A cancer registrar is a data management specialist who collects, codes, and maintains detailed records on every cancer case diagnosed or treated at a hospital or within a defined population. These professionals track each patient’s cancer history from initial diagnosis through treatment and outcomes, creating a permanent record that feeds into local, state, and national cancer databases. Their work forms the backbone of cancer surveillance in the United States.
What Cancer Registrars Actually Do
The core of the job is abstracting. A registrar reviews a patient’s medical records, pathology reports, surgical notes, and imaging results, then distills all of that into a structured summary of the cancer case. This summary captures demographics, the primary tumor site, how the cells look under a microscope (histology), how far the cancer has spread at diagnosis (stage), and what treatments the patient received first. Each of these data points gets translated into standardized codes so the information is consistent across every hospital and registry in the country.
Abstracting is time-intensive. A straightforward case takes about an hour, while complex cases with multiple tumors or unusual treatment paths can take two and a half hours. Registrars who primarily abstract spend an average of nearly seven hours per day on this task alone. Beyond abstracting, registrars also perform casefinding (identifying all reportable cancers within a facility, roughly 3.5 hours per day for those assigned to it) and patient follow-up (contacting patients or reviewing records to update outcomes, about 2.4 hours per day).
The data registrars collect flows into two major national programs: the CDC’s National Program of Cancer Registries (NPCR) and the National Cancer Institute’s Surveillance, Epidemiology, and End Results (SEER) program. Together, these cover the entire U.S. population and provide the numbers behind cancer statistics you see in public health reports.
Why This Data Matters
Cancer registry data is the census of cancer in the United States. Public health agencies use it to monitor how many new cases arise each year, spot geographic or demographic patterns, and measure whether prevention efforts are working. When researchers report that a certain cancer is increasing in younger adults or that survival rates for a specific type have improved over a decade, those findings almost always trace back to data that registrars collected and coded.

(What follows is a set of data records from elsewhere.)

(* ===== verification/SealSpec.v ===== *)
(** * A crash during a seal

    Sealing replaces three files in turn: the new segment, the manifest and the
    log.  The lemmas here follow the directory through those steps in the
    file-system model, whatever operations fail, and give the combinations of the
    three a crash can leave. *)

From S2P Require Import Prelude Format WalRecord WalReplay Durability WalWriter Schema Epoch Manifest ManifestCodec Vfs CrashDirectory ManifestIo Bitmap Columns SegmentLayout SegmentWriter SegmentReader StoreErrors Accounted ActiveSegment AtomicBatch ActiveIngest Snapshot StoreWal Seal.

(** ** The three replacements *)

Lemma sync_if_temporary requirement cur P fs temp b fs' r :
  requirement ≠ SyncSkip → hidden temp = true → directory_inv cur P fs → holds_file temp b false fs →
  sync_if requirement (File temp) fs = (fs', r) →
  directory_inv cur P fs' ∧ (r = Ok tt → holds_file temp b true fs').
Proof.
  intros Hr Ht Hi Hh H. destruct requirement as [|kind]; [done|]. by apply (sync_temporary cur P fs temp b kind).
Qed.

Lemma hidden_segment id : hidden (segment_file_name id) = false.
Proof. reflexivity. Qed.

Lemma hidden_temporary id : hidden (segment_temporary id) = true.
Proof. reflexivity. Qed.

Section Replacements.
Context {X : Xxh3}.

Lemma commit_manifest_replaces cur P fs m policy b fs' r :
  directory_inv cur P fs → data_file_sync policy ≠ SyncSkip → encode_manifest m = Ok b →
  commit_manifest m policy fs = (fs', r) →
  replaced MANIFEST_FILE b cur P (directory_sync policy = SyncWith Full) (r = Ok tt) fs'.
Proof.
  intros Hi Hd He H. unfold commit_manifest in H. rewrite He in H.
  destruct (v_write MANIFEST_TEMP_FILE b fs) as [fs1 r1] eqn:E1.
  destruct (write_temporary cur P fs MANIFEST_TEMP_FILE b fs1 r1 eq_refl Hi E1) as [Hi1 Hh1].
  destruct r1 as [[]|k]; [|injection H as <- <-; by apply not_replaced].
  destruct (sync_if _ _ fs1) as [fs2 r2] eqn:E2.
  destruct (sync_if_temporary _ cur P fs1 MANIFEST_TEMP_FILE b fs2 r2 Hd eq_refl Hi1 (Hh1 eq_refl) E2) as [Hi2 Hh2].
  destruct r2 as [[]|k]; [|injection H as <- <-; by apply not_replaced].
  destruct (v_rename _ _ fs2) as [fs3 r3] eqn:E3.
  destruct (replace_target MANIFEST_TEMP_FILE MANIFEST_FILE b cur P fs2 fs3 r3 eq_refl eq_refl Hi2 (Hh2 eq_refl) E3)
    as [Hfail Hok].
  destruct r3 as [[]|k]; [|injection H as <- <-; by apply Hfail].
  destruct (sync_if _ Directory fs3) as [fs4 r4] eqn:E4.
  pose proof (replaced_sync _ _ _ _ _ _ _ _ (Hok eq_refl) E4) as Hrep.
  destruct r4 as [[]|k]; injection H as <- <-; by eapply replaced_success.
Qed.

Context {B : Type} {R : Roaring B}.

Lemma publish_segment_replaces cur P fs (build : SegmentBuild B) policy b fs' r :
  directory_inv cur P fs → data_file_sync policy ≠ SyncSkip →
  publish_segment build policy b fs = (fs', r) →
  replaced (segment_file_name (sb_id build)) b cur P (directory_sync policy = SyncWith Full) (∃ meta, r = Ok meta) fs'.
Proof.
  intros Hi Hd H. unfold publish_segment in H. set (temp := segment_temporary (sb_id build)) in *.
  assert (∀ fs1 e, directory_inv cur P fs1 → r = Err e →
    replaced (segment_file_name (sb_id build)) b cur P (directory_sync policy = SyncWith Full) (∃ meta, r = Ok meta) fs1)
    as Hno by (intros fs1 e Hi1 ->; apply not_replaced; [done|by intros [? ?]]).
  destruct (v_write temp b fs) as [fs1 r1] eqn:E1.
  destruct (write_temporary cur P fs temp b fs1 r1 (hidden_temporary _) Hi E1) as [Hi1 Hh1].
  destruct r1 as [[]|k]; [|injection H as <- <-; by eapply Hno].
  rewrite (file_reads _ _ _ _ (Hh1 eq_refl)), bool_decide_true in H by done. cbn [negb] in H.
  destruct (sync_if _ _ fs1) as [fs2 r2] eqn:E2.
  destruct (sync_if_temporary _ cur P fs1 temp b fs2 r2 Hd (hidden_temporary _) Hi1 (Hh1 eq_refl) E2) as [Hi2 Hh2].
  destruct r2 as [[]|k]; [|injection H as <- <-; by eapply Hno].
  destruct (v_rename _ _ fs2) as [fs3 r3] eqn:E3.
  destruct (replace_target temp (segment_file_name (sb_id build)) b cur P fs2 fs3 r3 (hidden_temporary _)
    (hidden_segment _) Hi2 (Hh2 eq_refl) E3) as [Hfail Hok].
  destruct r3 as [[]|k]; [|injection H as <- <-; apply Hfail; [done|by intros [? ?]]].
  destruct (sync_if _ Directory fs3) as [fs4 r4] eqn:E4.
  pose proof (replaced_sync _ _ _ _ _ _ _ _ (Hok eq_refl) E4) as Hrep.
  destruct r4 as [[]|k]; injection H as <- <-; [by eapply replaced_success|].
  eapply replaced_success; [exact Hrep|]. by intros [? ?].
Qed.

The practical applications are broad. State health departments use registry data to decide where to direct screening programs and funding. Researchers link registry records with Medicare claims data to study treatment patterns and the cost of cancer care. Combined data from NPCR and SEER registries provide large enough case numbers to study rare cancers, specific cell types, and regional differences that would be invisible in smaller datasets. Cancer control planning at every level, from a single hospital to a national strategy, is a data-driven process that depends on the quality of what registrars produce.
Legal Requirements and Privacy
Cancer reporting is not optional. Every U.S. state has laws requiring hospitals and other healthcare facilities to report cancer cases to a central state registry. Federal privacy rules under HIPAA specifically permit healthcare providers to share protected health information with public health authorities for disease surveillance without patient authorization. Registrars work within this legal framework, and facilities are expected to limit disclosures to the minimum information necessary for the public health purpose. In practice, registries develop standard protocols defining exactly what data elements get reported for each case.

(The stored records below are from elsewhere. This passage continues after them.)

(* ===== verification/SealServes.v ===== *)
(** * What a sealed segment serves

    The segment file a seal writes from an active segment, opened by the segment
    reader, answers row by row what the active segment held: versions, metadata,
    text, columns, vectors, codes and live rows; and the timestamp range the
    manifest records of it is exact. *)

From S2P Require Import Prelude Format Cursor Schema Epoch Float Manifest Vfs Bitmap Dict Columns ColumnsSpec Predicate IngestPayload IngestCodec SegmentLayout SegmentLayoutSpec SegmentColumnsSpec SegmentRebuild SegmentWriter SegmentReader SegmentRows SegmentVectors SegmentDocuments SegmentRowsSpec SegmentSeal SegmentReadBack StoreErrors Accounted ActiveSegment ActiveSpec ActiveRoom ActiveReplaySpec ActiveIngestSpec ActiveTable ActiveIngest Snapshot StoreWal Seal SealSpec.

(** A row as the column builder gets it. *)
Definition row_input (r : ActiveSpec.Row) : ColumnsSpec.Row := (r_timestamp r, column_inputs (r_columns r)).

(** The widths of the fields of a row; accepted documents have them
    ([document_ok]). *)
Record row_fits (r : ActiveSpec.Row) : Prop := {
  rf_id : is_u128 (r_id r);
  rf_revision : is_u64 (r_revision r);
  rf_timestamp : is_i64 (r_timestamp r);
  rf_vector : Forall is_u32 (r_vector r);
  rf_text : ∀ t, r_text r = Some t → utf8_valid t = true;
  rf_columns : Forall column_ok (r_columns r);
  rf_column_image : len (column_image (r_columns r)) ≤ isize_max;
}.

Lemma document_row_fits seq d :
  document_ok d → volume d ≤ isize_max → row_fits (row_of seq d).
Proof.
  intros Hd Hv. split; cbn; try apply Hd.
  - eapply Forall_impl; [apply Hd|]. by intros x [? _].
  - unfold volume in Hv. pose proof (len_nonneg (id_vector d)). pose proof (len_nonneg (id_metadata d)).
    assert (0 ≤ text_len d) by apply len_nonneg. lia.
Qed.

Lemma row_input_range r : row_fits r → row_in_range (row_input r).
Proof.
  intros Hr. split; [apply Hr|]. apply List.Forall_map. eapply Forall_impl; [apply (rf_columns _ Hr)|].
  by intros [c []] [_ H].
Qed.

How to Become a Cancer Registrar
There are three main educational paths recognized by the National Cancer Registrars Association (NCRA). The first is earning an associate degree in cancer registry management from an NCRA-accredited program. The second is completing 60 hours of college-level coursework and then earning a certificate in cancer registry management. The third route requires an associate degree or 60 college credit hours (including six credits in human anatomy and physiology), combined with on-the-job training in a cancer registry setting.
Coursework across all routes covers cancer biology and its management, medical terminology, anatomy and physiology, biostatistics, epidemiology, data abstracting, and database management. After completing an educational pathway, registrars can sit for a national certification exam through the NCRA to earn the Oncology Data Specialist (ODS) credential, which was recently renamed from the earlier Certified Tumor Registrar (CTR) designation.
Work Environment and Remote Options
Cancer registrars work in hospitals, state health departments, cancer treatment centers, and consulting firms. One of the most significant shifts in recent years has been the move to remote work. Before the COVID-19 pandemic, about 35% of registrars worked remotely most of the time. That jumped to 82% during the pandemic and has settled at roughly 75% in the post-pandemic period. Because the work is primarily computer-based (reviewing electronic medical records, entering coded data into registry software), it translates well to a home office.
About half of cancer registries set formal productivity standards for their staff, with another quarter applying standards to some positions. These benchmarks help facilities determine how many registrars they need to meet state-mandated case completion deadlines. Registrars typically use specialized software platforms to submit coded case data to their state’s central registry, where files must pass a standardized set of quality edits before they’re accepted.
Salary and Job Growth
The Bureau of Labor Statistics groups cancer registrars with health information technologists and medical registrars. The median annual pay for this category was $67,310 as of May 2024. Employment in the field is projected to grow 15% from 2024 to 2034, which the BLS categorizes as “much faster than average.” The demand reflects both the aging population (more cancer diagnoses to document) and the growing emphasis on data-driven healthcare and population health surveillance.